На фоне подобных критических опусов верхом «полит-» и прочей корректности предстает статья О. Михайлова и Л. Черткова, опубликованная в пятом томе «Краткой литературной энциклопедии» (М., 1968. Т. 5. Стлб. 60–61), где писателя вяло поругивали зато, что его книги «отмечены чертами литературного снобизма», «стиль <…> отличается вычурностью», а в романе «Дар» дается «тенденциозно искаженный образ Н.Г. Чернышевского».
В годы «перестройки» утверждение литературной репутации писателя проходило весьма непросто. Возвращение творческого наследия на родину сопровождалось агрессивными нападками со стороны некоторых литераторов. В советской печати конца восьмидесятых годов то и дело появлялись откровенно погромные статьи. В одной из них — опусе Д. Урнова, красноречиво озаглавленном «Приглашение на суд», — Набоков не только получил лестную аттестацию «представителя декаданса, упадка» и эпигона Ф. Сологуба, «преемника худших, слабейших его сторон», но и объявлялся едва ли не графоманом: «Ясно, что этот человек изначально не владел языком, что он не мог писать, а раз уж все-таки стал писать и сделался писателем, даже знаменитым, это означало, что он всеми способами скрывал свою неспособность и, как безнаказанная выходка, это ему сошло с рук, удалось!»[12]
Впрочем, появление такого рода критических опусов было закономерно. В эмигрантской и англо-американской печати Набокову устраивали выволочки и похлеще (тон, правда, был немного иной)[13]. Да критика, пожалуй, и не должна быть такой же лучезарно-благодушной, как реклама жевательной резинки «Дирол» или чудо памперсов «Бэйби драй». Критика, как утверждал Бальзак устами прожженного писаки Этьена Лусто, — «это щетка, которой не следует чистить легкие ткани: она разрывает их в клочья». В подавляющем большинстве художественные произведения Набокова оказались выкроены из ткани, достаточно прочной, чтобы с честью выдержать не одну критическую «чистку».
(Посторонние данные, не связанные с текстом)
Lemma leb_ext a b c d : (a <= b <-> c <= d) -> (a <=? b) = (c <=? d).
Proof. intros H. apply eq_bool_prop_intro. rewrite !Is_true_true, !Z.leb_le. done. Qed.

(** ** Cursors *)
Definition cu_fwd (c : cursor) : list Z := cu_post c ++ concat (cu_rest c).
Definition cu_back (c : cursor) : list Z := concat (cu_done c) ++ cu_pre c.
Definition cu_shape (c : cursor) : list nat := map length (cu_chain c).
(** The cursor points to an octet, and no pbuf behind it is empty. *)
Definition cu_ok (c : cursor) : Prop := cu_post c <> [] /\ Forall (fun b => b <> []) (cu_rest c).

Lemma cu_concat c : concat (cu_chain c) = cu_back c ++ cu_fwd c.
Proof. unfold cu_chain, cu_back, cu_fwd. rewrite concat_app. simpl. by rewrite <- !app_assoc. Qed.

Lemma cu_seek_spec ofs plen before p :
  Forall (fun b => b <> []) p -> 0 <= plen <= ofs -> plen + zlen (concat p) < 65536 ->
  if ofs <? plen + zlen (concat p) then
    exists c, cu_seek ofs plen before p = Some c /\ cu_ok c /\ cu_chain c = before ++ p /\
      cu_back c = concat before ++ take (Z.to_nat (ofs - plen)) (concat p)
  else cu_seek ofs plen before p = None.
Proof.
  revert plen before. induction p as [|b p IH]; intros plen before Hne Hofs Hsz; simpl.
  { change (zlen (@nil Z)) with 0. case_match eqn:E; [lia|done]. }
  apply Forall_cons in Hne as [Hb Hne]. simpl in Hsz. rewrite zlen_app in Hsz |- *.
  pose proof (zlen_nonneg b). pose proof (zlen_nonneg (concat p)). rewrite u16_id by lia.
  destruct (ofs <? plen + zlen b) eqn:E.
  - apply Z.ltb_lt in E. rewrite (proj2 (Z.ltb_lt _ _)) by lia.
    eexists. split; [done|]. unfold zlen in *. split_and!.
    + split; [|done]. simpl. intros Hd. apply (f_equal length) in Hd. rewrite length_drop in Hd. simpl in Hd. lia.
    + unfold cu_chain. simpl. by rewrite take_drop.
    + unfold cu_back. simpl. rewrite take_app_le by lia. done.
  - apply Z.ltb_ge in E. specialize (IH (plen + zlen b) (before ++ [b]) Hne ltac:(lia) ltac:(lia)).
    rewrite <- Z.add_assoc in IH. case_match eqn:E2; [|done].
    destruct IH as (c & -> & Hok & Hch & Hbk). exists c. split; [done|]. split; [done|].
    rewrite Hch, <- app_assoc. split; [done|]. rewrite Hbk, concat_app. simpl. rewrite app_nil_r, <- app_assoc.
    f_equal. unfold zlen in *. rewrite take_app_ge by lia. do 2 f_equal. lia.
Qed.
На этом основании в данную книгу вошли даже самые резкие и язвительные отзывы о набоковском творчестве. К тому же некоторые из критических замечаний, брошенных в адрес писателя (я, конечно, не имею в виду вышепроцитированные статьи), вполне справедливы. Творчество Набокова неравноценно по своей эстетической значимости: бесспорные шедевры уживаются с проходными, а иногда и с провальными вещами (например, «Под знаком незаконнорожденных»), художественные открытия и озарения — с нудными повторами и самоперепевами, граничащими с автоэпигонством. В самых разносных отзывах содержится порой куда больше проницательных и острых мыслей, позволяющих проникнуть в глубинную суть художественного мира писателя, чем в иных рекламно-благодушных опусах. Теперь, когда писатель прочно утвердился на литературном Олимпе и за ним закрепился почетный титул классика, читать их особенно интересно: за ними — ушедшая эпоха, угасшие литературные страсти, отгремевшие писательские войны, отцветшие эстетические идеалы и окаменевшие теории.
***
В критике традиционно выделяют три основные разновидности: критика читательско-журналистская, непосредственно выражающая господствующие вкусы своего времени и пристрастия читательской публики; критика писательская, зачастую обусловленная бескомпромиссной борьбой враждующих школ и писательских группировок, а также чисто житейскими соображениями («Литература прейдет — дружба останется» — вспомним хрестоматийную фразу, которой нередко руководствовался Г. Адамович); критика профессорско-литературоведческая (по идее — более объективная, хотя и тесно связанная с противостоянием различных эстетических и философских концепций).